25 January, 2005


Seymour Hersh, who sometime last year made my "List of People Who Fucking r0x0rs" (along with... um... I'll get back to you on this), appeared last night on the Daily Show, mostly as a result of this article in his donjon, the New Yorker. I was actually going to post about that a few days back when it appeared, but whatever weird ifreet it is that controls my blogga-whimsy aborted it, like it does with 90% of my posts.

Anyway, Sy writes mostly about the issue that Dan Keshet commented on below, viz., "What army?" As in, with what army will Bush invade Iran? Iran is obviously a far more formidable opponent than Iraq; it has a larger population, a stronger economy, has active weapons-development programs and, of course, a nuclear power program (with rumored associate nuclear weapons program). A full-scale invasion of Iran is unlikely. Hopefully, even the Bush administration has learned that much from Iraq. And it's a good guess that Iran has learned its lessons, too: no one is likely to get away with a simple, Israel-style bombing as with Iraq's Osirak nuclear reactor in 1981. If Iran is at all savvy, they've hidden their weapons program away quite carefully.

The American response, says Hersh, is to send in covert reconnaissance teams to definitvely identify strike sites (along with intelligence help from Pakistan). Hersh claims these teams are operating in Iran even now, ferreting out the locations of Iran's secret weapons program, so that it can be destroyed.

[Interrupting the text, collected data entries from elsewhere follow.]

Lemma allowed_extension_no_dot ext :
  ext ∈ ALLOWED_EXTENSIONS → contains (lit ".") ext = false.
Proof.
  unfold ALLOWED_EXTENSIONS. rewrite !elem_of_union, !elem_of_singleton.
  intros [[->| ->]| ->]; reflexivity.
Qed.

(** X11.  [allowed_file] never raises, and it accepts a name exactly when
    the name has a dot and the text after its last dot, lowered, is one of
    [png], [jpg], [jpeg]; a name without a dot is refused. *)
Theorem allowed_file_spec (lower : list N → list N) filename :
  ∃ ok, allowed_file lower filename = Return ok ∧
        (ok = true ↔
         ∃ stem ext, filename = stem ++ lit "." ++ ext ∧
                     contains (lit ".") ext = false ∧
                     lower ext ∈ ALLOWED_EXTENSIONS).
Proof.
  unfold allowed_file. rewrite lit_dot.
  destruct (contains [46%N] filename) eqn:Hdot.
  - destruct (contains_char_rfind _ _ Hdot) as [i Hi].
    destruct (rfind_char_Some _ _ _ Hi) as [Hs Hn].
    unfold rsplit1, getitem. rewrite Hi. cbn [lookup list_lookup].
    change (i + length [46%N])%nat with (i + 1)%nat. rewrite Nat.add_1_r.
    eexists. split; [done|]. rewrite bool_decide_eq_true. split.
    + intros Hin. by exists (take i filename), (drop (S i) filename).
    + intros (stem & ext & Hf & Hext & Hin).
      pose proof (rfind_char_last _ stem ext Hext) as Hlast.
      rewrite <- Hf, Hi in Hlast. injection Hlast as ->. rewrite Hf.
      replace (S (length stem)) with (length (stem ++ [46%N]))
        by (rewrite length_app; simpl; lia).
      by rewrite app_assoc, drop_app_length.
  - exists false. split; [done|]. split; [done|].
    intros (stem & ext & -> & _).
    assert (contains [46%N] (stem ++ [46%N] ++ ext) = true); [|congruence].
    apply contains_true. eauto.
Qed.

(** X12.  For a name that [allowed_file] accepts, [generate_unique_filename]
    does not raise and returns the first 8 characters of the uuid, a dot and
    one of [png], [jpg], [jpeg]; the name that the route [encode] derives for
    the encoded image is then ["encoded_"], those 8 characters and [".png"]:
    it holds no character of the uploaded name and passes the prefix test of
    the route [download]. *)
Theorem generate_unique_filename_allowed (lower : list N → list N) uuid4 filename :
  allowed_file lower filename = Return true →
  ∃ ext,
    ext ∈ ALLOWED_EXTENSIONS ∧
    generate_unique_filename lower uuid4 filename = Return (take 8 uuid4 ++ lit "." ++ ext) ∧
    output_filename (take 8 uuid4 ++ lit "." ++ ext)
    = Return (lit "encoded_" ++ take 8 uuid4 ++ lit ".png") ∧
    startswith (lit "encoded_") (lit "encoded_" ++ take 8 uuid4 ++ lit ".png") = true.
Proof.
  unfold allowed_file, generate_unique_filename.
  destruct (contains (lit ".") filename) eqn:Hdot; [|done].
  destruct (getitem (rsplit1 (lit ".") filename) 1) as [ext0|e]; [|done].
  intros [= Hin%bool_decide_eq_true]. exists (lower ext0). split_and!; [done..| |].
  - unfold output_filename, rsplit1.
    pose proof (allowed_extension_no_dot _ Hin) as Hno.
    rewrite lit_dot in *.
    rewrite (rfind_char_last 46%N (take 8 uuid4) (lower ext0) Hno).
    cbn [getitem lookup list_lookup]. by rewrite take_app_length.
  - apply startswith_self.
Qed.

Lemma generate_unique_filename_allowed_witness :
  ∃ ext,
    ext ∈ ALLOWED_EXTENSIONS ∧
    generate_unique_filename ascii_lower (lit "3f2a9c1e-7b4d-4e1a-9c3f-0a1b2c3d4e5f")
      (lit "holiday.photo.JPG")
    = Return (take 8 (lit "3f2a9c1e-7b4d-4e1a-9c3f-0a1b2c3d4e5f") ++ lit "." ++ ext) ∧
    output_filename (take 8 (lit "3f2a9c1e-7b4d-4e1a-9c3f-0a1b2c3d4e5f") ++ lit "." ++ ext)
    = Return (lit "encoded_" ++ take 8 (lit "3f2a9c1e-7b4d-4e1a-9c3f-0a1b2c3d4e5f")
              ++ lit ".png") ∧
    startswith (lit "encoded_")
      (lit "encoded_" ++ take 8 (lit "3f2a9c1e-7b4d-4e1a-9c3f-0a1b2c3d4e5f") ++ lit ".png")
    = true.
Proof.
  apply (generate_unique_filename_allowed ascii_lower). vm_compute. reflexivity.
Defined.

(** X13.  On a name without a dot [generate_unique_filename] raises
    [IndexError], and [allowed_file], which the routes call first, returns
    [False] without raising. *)
Theorem filename_without_dot (lower : list N → list N) uuid4 filename :
  contains (lit ".") filename = false →
  allowed_file lower filename = Return false ∧
  generate_unique_filename lower uuid4 filename = Raise (lit "list index out of range").
Proof.
  intros Hdot. unfold allowed_file, generate_unique_filename. rewrite Hdot.
  split; [done|]. unfold rsplit1. rewrite lit_dot in *.
  rewrite (proj2 (rfind_None [46%N] filename ltac:(done))); [done|].
  by apply contains_false.
Qed.

Lemma filename_without_dot_witness :
  allowed_file ascii_lower (lit "README") = Return false ∧
  generate_unique_filename ascii_lower (lit "3f2a9c1e-7b4d-4e1a-9c3f-0a1b2c3d4e5f")
    (lit "README")
  = Raise (lit "list index out of range").
Proof.
  apply (filename_without_dot ascii_lower). reflexivity.
Defined.

End UploadHelpers.
(** * The booking engine of the tennis-court reservation app

    A shallow embedding of the local API of [src/components/ui/TenisApp.jsx]
    ([createApi] and the helpers it uses), followed by the properties of the
    reservation and payment life cycle.

    Conventions of the embedding.
    - A JavaScript string is a [string]; every character stands for one
      code unit, so the embedding is exact on ASCII text.
    - Prices and amounts are integers ([Z]); the administration screen only
      ever stores [parseInt] results clamped to 0..1000000.
    - [uid], [nowISOTime], [new Date()] and the platform's date parser and
      [JSON.stringify] are read from an environment [Env]; every reading of
      the random source or of the clock consumes one tick of the world.
    - [commit] applies its mutator to the store at once; [structuredClone]
      and [persistState] have no counterpart in a pure store.
    - An API object is built by [createApi db setDb] from a snapshot [db];
      reads outside [commit] go to the snapshot, the mutators to the store. *)

From Stdlib Require Import String Ascii List ZArith Bool Arith Lia HexadecimalString.
Import ListNotations.
Open Scope string_scope.

(** ** JavaScript strings *)

Definition is_upper (c : ascii) : bool :=
  let n := nat_of_ascii c in (65 <=? n)%nat && (n <=? 90)%nat.
(** * ConsultaSIA: storage layer, report query and HTTP routes

    A shallow embedding of [server/storage.ts] (class [DatabaseStorage]),
    [server/routes.ts] (the Express handlers and the two middlewares) and
    the table declarations of [shared/schema.ts].

    - JavaScript values are the inductive [JsVal]; a number is an integer
      (the values that occur are counts, page numbers and millisecond time
      stamps), the arithmetic on page numbers rounds as double precision
      does ([toDouble]), and a [Date] is its time value.  A character of a
      string is one [ascii].
    - A table is the list of its rows.  The constraints that
      [shared/schema.ts] declares (primary keys, [unique()] columns,
      [references()]) are checked by the statements that can violate them,
      and so is the width of the [varchar(n)] columns of [cbo],
      [prestador] and [consulta_prod]; the widths of [users] and
      [audit_log] (255 characters for the names and keys, 50 and 100 for
      the role, the action and the table name) are not checked.
    - A query with ORDER BY returns its rows sorted by the key; the order
      of rows with equal keys is left to the executor and may differ from
      one execution to the next.  It is the argument [tie] of the two
      list queries, and part of what a request draws from outside
      ([World]).
    - A rejected promise or a thrown exception is the [Throw] case of
      [Result]; a single SQL statement either takes effect or throws, and
      throws only for the reasons modelled (the database is reachable).
    - Library code (ECMAScript [Date], [JSON], [parseInt], bcrypt,
      jsonwebtoken, the zod schemas produced by drizzle-zod, the text
      encoding of query parameters, SQL [LIKE]) is the class [Runtime]. *)

From Stdlib Require Import String Ascii List ZArith Bool Lia Permutation Sorted.
From Stdlib Require Import Decimal DecimalString DecimalNat.
Import ListNotations.

Local Open Scope string_scope.
Local Open Scope Z_scope.
Local Open Scope list_scope.

Set Implicit Arguments.

(* ------------------------------------------------------------------ *)
(** ** JavaScript values *)

#[warnings="-register-all"]
Inductive JsVal : Type :=
| JUndefined
| JNull
| JBool (b : bool)
| JNum (n : Z)
| JStr (s : string)
| JDate (t : Z)
| JArr (xs : list JsVal)
| JObj (props : list (string * JsVal)).

(** [ToBoolean]: what [if (v)], [!v] and [v || d] test. *)
Definition truthy (v : JsVal) : bool :=
  match v with
  | JUndefined | JNull => false
  | JBool b => b
  | JNum n => negb (n =? 0)
  | JStr s => negb (String.eqb s "")
  | JDate _ | JArr _ | JObj _ => true
  end.

Fixpoint lookupProp (k : string) (props : list (string * JsVal)) : JsVal :=
  match props with
  | [] => JUndefined
  | (k', v) :: rest => if String.eqb k k' then v else lookupProp k rest
  end.

(** [o.k] for a data property [k]; a primitive or an array has none of the
    property names used by the server. *)
Definition getProp (o : JsVal) (k : string) : JsVal :=
  match o with
  | JObj props => lookupProp k props
  | _ => JUndefined
  end.

(** [{ ...o, k: v }]: an existing property keeps its place, a new one is
    appended. *)
Fixpoint assignProp (k : string) (v : JsVal) (props : list (string * JsVal))
  : list (string * JsVal) :=
  match props with
  | [] => [(k, v)]
  | (k', v') :: rest =>
      if String.eqb k k' then (k', v) :: rest else (k', v') :: assignProp k v rest
  end.

Definition setProp (k : string) (v : JsVal) (o : JsVal) : JsVal :=
  match o with
  | JObj props => JObj (assignProp k v props)
  | _ => o
  end.

(** What [JSON.stringify] keeps of a value, as [res.json] sends it: a
    property whose value is [undefined] is left out, [undefined] inside an
    array becomes [null]. *)
Fixpoint jsonOf (v : JsVal) : JsVal :=
  match v with
  | JObj props =>
      JObj ((fix go (l : list (string * JsVal)) : list (string * JsVal) :=
               match l with
               | [] => []
               | (k, JUndefined) :: rest => go rest
               | (k, x) :: rest => (k, jsonOf x) :: go rest
               end) props)
  | JArr xs =>
      JArr (map (fun x => match x with JUndefined => JNull | _ => jsonOf x end) xs)
  | _ => v
  end.

Definition hasProp (k : string) (o : JsVal) : bool :=
  match o with
  | JObj props => existsb (fun kv => String.eqb k (fst kv)) props
  | _ => false
  end.

Definition optStr (o : option string) : JsVal :=
  match o with Some s => JStr s | None => JNull end.

Definition optDate (o : option Z) : JsVal :=
  match o with Some t => JDate t | None => JNull end.

(** [String.prototype.split] with a one-character separator. *)
Fixpoint split (sep : ascii) (s : string) : list string :=
  match s with
  | EmptyString => [EmptyString]
  | String c rest =>
      if Ascii.eqb c sep then EmptyString :: split sep rest
      else match split sep rest with
           | [] => [String c EmptyString]
           | h :: t => String c h :: t
           end
  end.

(* ------------------------------------------------------------------ *)
(** ** Exceptions *)

Inductive Exn : Type :=
| RangeError (msg : string)
| PgError (sqlstate : string).

Inductive Result (A : Type) : Type :=
| Ok (a : A)
| Throw (e : Exn).

Arguments Ok {A} a.
Arguments Throw {A} e.

Definition bind {A B} (r : Result A) (k : A -> Result B) : Result B :=
  match r with
  | Ok a => k a
  | Throw e => Throw e
  end.

Notation "x <- r ;; k" := (bind r (fun x => k))
  (at level 61, r at next level, right associativity).

(** PostgreSQL error codes raised by the modelled statements. *)
Definition unique_violation : string := "23505".
Definition foreign_key_violation : string := "23503".
Definition invalid_row_count_in_result_offset_clause : string := "2201X".
Definition string_data_right_truncation : string := "22001".
Definition numeric_value_out_of_range : string := "22003".
Definition invalid_text_representation : string := "22P02".

(* ------------------------------------------------------------------ *)
(** ** Rows of the tables of [shared/schema.ts] *)

Module User.
Record t : Type := {
  id : string;
  username : string;
  password : string;
  email : option string;
  firstName : option string;
  lastName : option string;
  role : string;
  active : bool;
  createdAt : option Z;
  updatedAt : option Z
}.
End User.

Module CBO.
Record t : Type := {
  id : string;
  codigo : string;
  descricao : string;
  status : bool;
  createdAt : option Z;
  updatedAt : option Z
}.
End CBO.

Module Prestador.
Record t : Type := {
  id : string;
  codigo : string;
  nomeRazaoSocial : string;
  cnpjCpf : string;
  tipo : string;
  status : bool;
  createdAt : option Z;
  updatedAt : option Z
}.
End Prestador.

Module Procedimento.
Record t : Type := {
  id : string;
  codigo : string;
  descricao : string;
  valor : string;
  complexidade : string;
  status : bool;
  createdAt : option Z;
  updatedAt : option Z
}.
End Procedimento.

Module SRub.
Record t : Type := {
  id : string;
  codigo : string;
  descricao : string;
  tipoFinanciamento : string;
  status : bool;
  createdAt : option Z;
  updatedAt : option Z
}.
End SRub.

Module ConsultaProd.
Record t : Type := {
  id : string;
  prdDtcomp : Z;
  prdDtreal : Z;
  prdCbo : option string;
  prdPrest : option string;
  prdProc : option string;
  prdQtd : Z;
  prdVlP : string;
  prdRub : option string;
  prdCidpri : option string;
  createdAt : option Z;
  updatedAt : option Z
}.
End ConsultaProd.

Module AuditLog.
Record t : Type := {
  id : string;
  userId : option string;
  action : string;
  tableName : string;
  recordId : option string;
  oldValues : option string;
  newValues : option string;
  createdAt : option Z
}.
End AuditLog.

(** The insert types: the row without the columns the schemas [omit];
    a column with a default or without [notNull()] is optional. *)
Module InsertUser.
Record t : Type := {
  username : string;
  password : string;
  email : option string;
  firstName : option string;
  lastName : option string;
  role : option string;
  active : option bool
}.
End InsertUser.

(** [Partial<InsertUser>]: every property may be absent; a nullable column
    may also be set to [null] (the inner [None]). *)
Module PartialUser.
Record t : Type := {
  username : option string;
  password : option string;
  email : option (option string);
  firstName : option (option string);
  lastName : option (option string);
  role : option string;
  active : option bool
}.
End PartialUser.

Module InsertCBO.
Record t : Type := {
  codigo : string;
  descricao : string;
  status : option bool
}.
End InsertCBO.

After that? Hersh says that force WILL be used against Iran, quoting an unnamed source:
“We’re not dealing with a set of National Security Council option papers here,” the former high-level intelligence official told me. “They’ve already passed that wicket. It’s not if we’re going to do anything against Iran. They’re doing it.”
And now, enter the neoconservative fantasy, apparently wrought in the same furnace that brought us the assurances that Iraqis would greet us with garlands as liberators.
The immediate goals of the attacks would be to destroy, or at least temporarily derail, Iran’s ability to go nuclear. But there are other, equally purposeful, motives at work. The government consultant told me that the hawks in the Pentagon, in private discussions, have been urging a limited attack on Iran because they believe it could lead to a toppling of the religious leadership. “Within the soul of Iran there is a struggle between secular nationalists and reformers, on the one hand, and, on the other hand, the fundamentalist Islamic movement,” the consultant told me. “The minute the aura of invincibility which the mullahs enjoy is shattered, and with it the ability to hoodwink the West, the Iranian regime will collapse”—like the former Communist regimes in Romania, East Germany, and the Soviet Union. Rumsfeld and Wolfowitz share that belief, he said.
Huzzah. Last night Hersh repeatedly said this could go down "this summer". It'll be an interesting year, anyway.